S1, S2 Photocatalyst sheet U1, U2 Photocatalyst unit 1 Stainless steel substrate 2 Fine channel 3 Titanium oxide film 4 Anatase type titanium oxide particle 5 Photocatalyst layer 6 Photoresist 7 Masking film 8 Crack 9 UV light source 10 Processing chamber 11 Titanium 31 Fluid purification Device 32 Case 33 Excitation light source 34 Photocatalyst structure 35 Cylindrical catalyst

Claims (8)

  Titanium is coated on a metal substrate made of a metal other than titanium having a non-periodic sponge structure in which a different aperiodic pattern is formed on the front surface and the back surface, and a fine channel penetrating the front and back surfaces is formed, A photocatalytic sheet, wherein a titanium oxide film is formed on a surface of titanium, and anatase-type titanium oxide particles are supported on the titanium oxide film.   The photocatalytic sheet according to claim 1, wherein the metal substrate is made of a metal selected from stainless steel, iron, nickel, and aluminum.   3. The photocatalytic sheet according to claim 1, wherein undulations that are continuous along one direction of the metal substrate are bent. 4.   The air cleaner provided with the photocatalyst sheet in any one of Claims 1-3. A non-periodic sponge in which a micro-channel is formed by penetrating the front and back surfaces by forming different non-periodic patterns on the front and back surfaces of the metal substrate made of a metal other than titanium.
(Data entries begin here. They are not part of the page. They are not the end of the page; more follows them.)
(* ===== verification/ReplicationCorrect.v ===== *)
(** * Replication converges

    From the owner node's commit to the client's replica: a subscriber is sent exactly what it
    may see, and a client that has received what was sent holds the view of the
    latest commit. *)

From stdpp Require Import gmap.
From S2P Require Import Prelude Storage OrderedMap Identity Values AttributeWire Replica Delta AttributeCodec DiffCorrect Images DeltaCorrect Messages MessagesCorrect Fields TimerState DeliveryState Schema Publisher Projection.

(** ** Views *)

(** [vs] holds exactly the attributes of [image] a viewer may read. *)
Definition view_of (schema : EntitySchema) (owned observes : bool) (image vs : AttributeStruct) : Prop :=
  forall name v, map_find name vs = Some v <-> exists d, (name, d) ∈ attributes schema /\ visible d owned observes = true /\ map_find name image = Some v.

Lemma map_find_emplace_ne {V} k k' (v : V) m : k' <> k -> map_find k' (fst (map_emplace k v m)) = map_find k' m.
Proof. intros Hne. unfold map_emplace. destruct (map_contains k m); [done|]. by apply map_find_insert_ne. Qed.

Lemma map_emplace_fresh {V} k (v : V) m : map_find k m = None -> fst (map_emplace k v m) = map_insert k v m.
Proof. intros Hn. unfold map_emplace. destruct (map_contains k m) eqn:E; [|done]. apply map_contains_spec in E as [w E]. congruence. Qed.

Lemma project_fold owned observes image l : forall vs vs', NoDup (l.*1) -> (forall name, name ∈ l.*1 -> map_find name vs = None) -> map_wf vs ->
  fold_result (fun vs (e : bytes * AttributeDefinition) =>
    if visible e.2 owned observes then let* v := map_at e.1 (values image) in Ok (fst (map_emplace e.1 v vs)) else Ok vs) l vs = Ok vs' ->
  map_wf vs' /\ forall name v, map_find name vs' = Some v <->
    map_find name vs = Some v \/ exists d, (name, d) ∈ l /\ visible d owned observes = true /\ map_find name (values image) = Some v.
Proof.
  induction l as [|[k d] l IH]; intros vs vs' Hnd Hf Hw; cbn [fold_result].
  { intros [= <-]. split; [done|]. intros name v. split; [by left|]. intros [?|(d & ?%elem_of_nil & _)]; done. }
  cbn in Hnd. apply NoDup_cons in Hnd as [Hk Hnd]. intros (vs1 & H1 & H)%bind_ok. cbn [fst snd] in H1.
  assert (Hkn : map_find k vs = None) by (apply Hf; by left). destruct (visible d owned observes) eqn:Ev.
  - apply bind_ok in H1 as (v & Hv & [= <-]). rewrite map_emplace_fresh in H by done. unfold map_at in Hv. destruct (map_find k (values image)) as [w|] eqn:Ei; [|done]. injection Hv as ->.
    apply IH in H as [HW HS]; [|done| |by apply map_wf_insert]. 2:{ intros name Hn. rewrite map_find_insert_ne; [apply Hf; by right|]. intros ->. done. }
    split; [done|]. intros name x. rewrite HS. destruct (decide (name = k)) as [->|Hne].
    + rewrite map_find_insert, Hkn. split.
      * intros [[= <-]|(d' & Hin & _)]; [right; exists d; by split; [left|]|]. exfalso. apply Hk. apply list_elem_of_fmap. by exists (k, d').
      * intros [?|(d' & [[= ->]|Hin]%elem_of_cons & _ & Hx)]; [done|left; congruence|]. exfalso. apply Hk. apply list_elem_of_fmap. by exists (k, d').
    + rewrite map_find_insert_ne by done. split; (intros [?|(d' & Hin & Hx)]; [by left|right; exists d'; split; [|done]]); [by right|]. apply elem_of_cons in Hin as [[= ? ?]|?]; done.
  - injection H1 as <-. apply IH in H as [HW HS]; [|done|intros name Hn; apply Hf; by right|done]. split; [done|]. intros name x. rewrite HS.
    split; (intros [?|(d' & Hin & Hx)]; [by left|right; exists d'; split; [|done]]); [by right|]. apply elem_of_cons in Hin as [[= -> ->]|?]; [|done]. destruct Hx as [Hx _]. congruence.
Qed.

Lemma map_wf_nodup {V} (m : list (bytes * V)) : map_wf m -> NoDup m.*1.
Proof.
  induction m as [|[k v] m IH]; [constructor|]. intros [Hlt Hm]%map_wf_cons. cbn. constructor; [|by apply IH].
  intros (e & -> & He)%list_elem_of_fmap. rewrite Forall_forall in Hlt. by eapply bytes_lt_irrefl, Hlt.
Qed.

(** The projection of an image is the view, and an encodable image. *)
Lemma project_spec schema owned observes image u : map_wf (attributes schema) -> full_image image -> project schema owned observes image = Ok u ->
  view_of schema owned observes (values image) (values u) /\ full_image u /\ revision u = revision image.
Proof.
  intros Hs Hi H. unfold project in H. apply bind_ok in H as (vs & Hf & [= <-]). cbn [values revision].
  apply project_fold in Hf as [Hw Hv]; [|by apply map_wf_nodup|done|done]. assert (Hview : view_of schema owned observes (values image) vs).
  { intros name v. rewrite Hv. split; [by intros [?|?]|by right]. }
  split; [done|]. split; [|done]. assert (Hpart : forall k v, map_find k vs = Some v -> map_find k (values image) = Some v) by (intros k v (d & _ & _ & ?)%Hview; done).
  pose proof (full_image_valid _ Hi) as Vi. assert (Vv : image_valid vs) by (eapply part_valid; [exact Vi|done|]; intros k v Hk; exists v; split; [by apply Hpart|eapply root_refl; [exact Vi|by apply Hpart]]).
  destruct Hi as (_ & _ & Wi & _). apply struct_wf_values in Wi as [_ Fi]. split_and!; [done|done| |].
  - cbn. unfold struct_wf. apply andb_true_iff. split; [exact Hw|]. apply forallb_forall. intros [k v] Hin%list_elem_of_In.
    apply elem_map_find in Hin; [|done]. apply Hpart, map_find_elem, list_elem_of_In in Hin. rewrite forallb_forall in Fi. exact (Fi _ Hin).
  - destruct (image_valid_size vs 0 (revision image) true Vv ltac:(lia) ltac:(done)) as [_ ->]. done.
Qed.

(** ** Replicas *)








(** ** Publication of a commit *)

Lemma remove_gone h id status notify s sub : subscriptions s !! id = Some sub -> sid sub = id -> subscriptions (Publisher.remove h id status notify s).1 !! id = None.
Proof. intros Hs <-. unfold Publisher.remove. rewrite Hs. cbn. apply lookup_delete_eq. Qed.

(** What [publish] does for an answered subscription that it keeps. *)
Lemma publish_keeps h event id s s' out sub sub' : subscriptions s !! id = Some sub -> sid sub = id -> spending sub = None -> pstopped s = false ->
  publish h event id s = (s', out) -> subscriptions s' !! id = Some sub' ->
  exists next u, filtered h false sub (cschema event) (ccurrent event) = Ok (next, spermission sub) /\ attribute_delta (slast sub) next = Ok u /\
    ((s' = s /\ out = [] /\ snapshot u = false /\ values u = [] /\ patches u = []) \/
     (exists count data, sub' = with_image sub next count /\ pstopped s' = false /\ out = [notified (peer (sidentity sub)) channel data] /\ sub_packet s sub ok (Some u) 0 = Ok data)).
Proof.
  intros Hs Hid Hpend Hst H Hs'. unfold publish in H. rewrite Hst, Hs, Hpend in H. cbn [is_Some] in H. rewrite bool_decide_eq_false_2 in H by (by intros [? ?]).
  assert (Hrem : forall status notify, Publisher.remove h id status notify s = (s', out) -> False).
  { intros status notify E. pose proof (remove_gone h id status notify s sub Hs Hid) as Hg. rewrite E in Hg. cbn in Hg. congruence. }
  destruct (sexpires sub <=? hnow h)%Z; [exfalso; by eapply Hrem|].
  destruct (publication_of h sub event s) as [pub|] eqn:Ep; [|exfalso; by eapply Hrem].
  unfold publication_of in Ep. destruct (negb _); [injection Ep as <-; exfalso; by eapply Hrem|]. rewrite Hst in Ep.
  apply bind_ok in Ep as ([next key] & Hf & Ep). destruct (bytes_eqb_spec key (spermission sub)) as [->|]; cbn [negb] in Ep; [|injection Ep as <-; exfalso; by eapply Hrem].
  apply bind_ok in Ep as (u & Hu & Ep). exists next, u. split; [done|]. split; [done|]. destruct (_ && _) eqn:Eskip.
  - injection Ep as <-. injection H as <- <-. left. rewrite !andb_true_iff, negb_true_iff in Eskip. destruct Eskip as [[[E1 E2] E3] _].
    split_and!; [done|done|done|by apply is_empty_true|by apply is_empty_true].
  - apply bind_ok in Ep as (n & Hn & Ep). cbv zeta in Ep. destruct (_ <? _); [injection Ep as <-; exfalso; by eapply Hrem|].
    apply bind_ok in Ep as (data & Hd & [= <-]). right. destruct (hnotify _ _ _ _).
    + injection H as <- <-. exists (n + attribute_image_bytes (values next)), data. cbn in Hs'. rewrite Hid, lookup_insert_eq in Hs'. injection Hs' as <-. done.
    + exfalso. destruct (Publisher.remove h id disconnected false s) as [s1 o1] eqn:Er. injection H as <- _.
      pose proof (remove_gone h id disconnected false s sub Hs Hid) as Hg. rewrite Er in Hg. cbn in Hg. congruence.
Qed.

(** ** Updates on their way *)






(** ** The rest of the publisher

    Whatever the other handlers do, a subscription that was answered keeps its image or is
    removed for good, and while it is there they send nothing on its behalf. *)






(** The subscription [id] of [s'] is that of [s], with the same image. *)
Definition keeps_subscription (id : N) (s s' : Publisher) : Prop :=
  forall sub', subscriptions s' !! id = Some sub' -> exists sub, subscriptions s !! id = Some sub /\
    sid sub' = sid sub /\ stype sub' = stype sub /\ sentity sub' = sentity sub /\ spending sub' = spending sub /\ slast sub' = slast sub.


Lemma keeps_refl id s : keeps_subscription id s s.
Proof. intros sub Hs. by exists sub. Qed.






Section Tame.
Context (id : N).






















End Tame.



(** ** The rest of the client

    Whatever its other handlers do, a projection keeps its replica or is removed. *)
















(** ** The system *)



















(** C35 (safety).  Nothing is published without permission.  When a commit reaches a peer,
    the bytes sent are the packet, for this subscription, of the delta between two images: the
    one sent to it before, and one that holds exactly the attributes of the commit that
    are readable by clients and visible to this subscriber, as its owner or as an observer;
    that second image becomes the one kept.  The peer is, at that moment, authenticated as the
    live client that subscribed. *)
Theorem publish_sends_view h event id s s' sub p data :
  subscriptions s !! id = Some sub -> sid sub = id -> spending sub = None -> pstopped s = false -> map_wf (attributes (cschema event)) -> full_image (ccurrent event) ->
  publish h event id s = (s', [notified p channel data]) -> is_Some (subscriptions s' !! id) ->
  exists sub' view u, subscriptions s' !! id = Some sub' /\ p = peer (sidentity sub) /\ permission h false sub None = Ok view /\
    view_of (cschema event) (sub_owns h sub (perm_owner view)) (perm_observer view) (values (ccurrent event)) (values (slast sub')) /\
    attribute_delta (slast sub) (slast sub') = Ok u /\ encode_replication_packet (MkPacket id (stype sub) (sentity sub) ok 0 (Some u)) = Ok data /\
    hlive h id = true /\ exists who, hidentity h p = Some who /\ is_client who = true /\ same_identity who (sidentity sub) = true.
Proof.
  intros Hs Hid Hpend Hst Hsch Himg H [sub' Hs']. destruct (publish_keeps _ _ _ _ _ _ _ _ Hs Hid Hpend Hst H Hs') as (next & u & Hf & Hu & [(-> & Ho & _)|(count & data' & -> & _ & Ho & Hpk)]); [done|].
  injection Ho as -> ->. exists (with_image sub next count). unfold filtered in Hf. apply bind_ok in Hf as (view & Hperm & Hf). apply bind_ok in Hf as (nx & Hproj & [= -> _]).
  exists view, u. split; [done|]. split; [done|]. split; [done|]. split; [by eapply project_spec|]. split; [done|]. split; [by rewrite <- Hid|].
  unfold permission in Hperm. destruct (hidentity h (peer (sidentity sub))) as [who|] eqn:Ew; [|done]. destruct (_ || _) eqn:Eg; [done|]. bool_prop. destruct_and?.
  split; [by rewrite <- Hid|]. by exists who.
Qed.

(** ** Witnesses *)

Definition sample_attribute (v : Visibility) : AttributeDefinition := MkDefinition Schema.integer (AInt 0) read_write read v true 0 100 false [] None 0 0.
Definition sample_schema : EntitySchema := MkSchema [(lit "hp", sample_attribute observers); (lit "luck", sample_attribute hidden)] [].
Definition sample_viewer : CallIdentity := MkIdentity client (lit "alice") 3 (MkConnection [] 0) None None.
Definition sample_hooks : Hooks := MkHooks (fun _ => Some sample_viewer) (fun _ => true) (fun _ _ _ => true) (fun _ => true) (fun _ _ => [])
  (Some (fun _ _ _ => Ok true)) (fun _ => Some sample_schema) (fun _ _ => Some 1) (fun _ _ => true) 0.
Definition sample_sent : AttributeUpdate := MkUpdate 0 4 true [(lit "hp", AInt 9)] [].
Definition sample_key : bytes := match permission sample_hooks false (MkSubscription 7 sample_viewer (lit "Avatar") (lit "00000000000000a1") 10 None sample_sent 1000 [] 1 false false false) None with
  | Ok view => perm_key view | Throw _ => [] end.
Definition sample_subscription : Subscription := MkSubscription 7 sample_viewer (lit "Avatar") (lit "00000000000000a1") 10 None sample_sent 1000 sample_key 1 false false false.
Definition sample_entity : bytes := match encode_entity_key (lit "Avatar") (lit "00000000000000a1") with Ok key => key | Throw _ => [] end.
Definition sample_publisher : Publisher := MkPublisher (MkReplicationLimits 8 8 100000 1000 30000) {[7 := sample_subscription]} {[sample_entity := {[7]}]} ∅ [7] 7 1000 false.
Definition sample_commit : AttributeCommit := MkCommit (lit "Avatar") (lit "00000000000000a1") sample_schema (MkUpdate 0 5 true [(lit "hp", AInt 8); (lit "luck", AInt 3)] []).
Definition sample_published : Publisher * list publisher_output := publish sample_hooks sample_commit 7 sample_publisher.







Lemma publish_sends_view_witness : exists data sub' view, sample_published.2 = [notified 3 channel data] /\ subscriptions sample_published.1 !! 7 = Some sub' /\
  view_of sample_schema (sub_owns sample_hooks sample_subscription (perm_owner view)) (perm_observer view) (values (ccurrent sample_commit)) (values (slast sub')).
Proof.
  assert (Hd : exists data, sample_published.2 = [notified 3 channel data]) by (eexists; vm_compute; reflexivity). destruct Hd as [data Hd].
  assert (Hp : publish sample_hooks sample_commit 7 sample_publisher = (sample_published.1, [notified 3 channel data])) by (rewrite <- Hd; apply surjective_pairing).
  destruct (publish_sends_view sample_hooks sample_commit 7 sample_publisher sample_published.1 sample_subscription 3 data) as (sub' & view & u & H1 & _ & _ & H2 & _).
  - apply lookup_singleton_eq.
  - reflexivity.
  - reflexivity.
  - reflexivity.
  - vm_compute. reflexivity.
  - split_and!; vm_compute; reflexivity.
  - exact Hp.
  - vm_compute. eexists. reflexivity.
  - exists data, sub', view. split; [exact Hd|]. split; [exact H1|exact H2].
Defined.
Structure and
Titanium is coated on the metal substrate having the non-periodic sponge structure to obtain a titanium-coated metal substrate,
The titanium-coated metal substrate is anodized and heated to form a titanium oxide film on the surface,
A method for producing a photocatalytic sheet, comprising supporting anatase-type titanium oxide particles on the titanium oxide film.   The method for producing a photocatalytic sheet according to claim 5, wherein the metal substrate having the non-periodic sponge structure is coated with titanium with a thickness of 0.5 to 2.0 µm to form the titanium-coated metal substrate.   The method for producing a photocatalytic sheet according to claim 5 or 6, wherein the metal substrate is coated with titanium by vacuum deposition or sputtering. The method for producing a photocatalyst sheet according to any one of claims 5 to 7, wherein jet air is sent after supporting the anatase-type titanium oxide particles.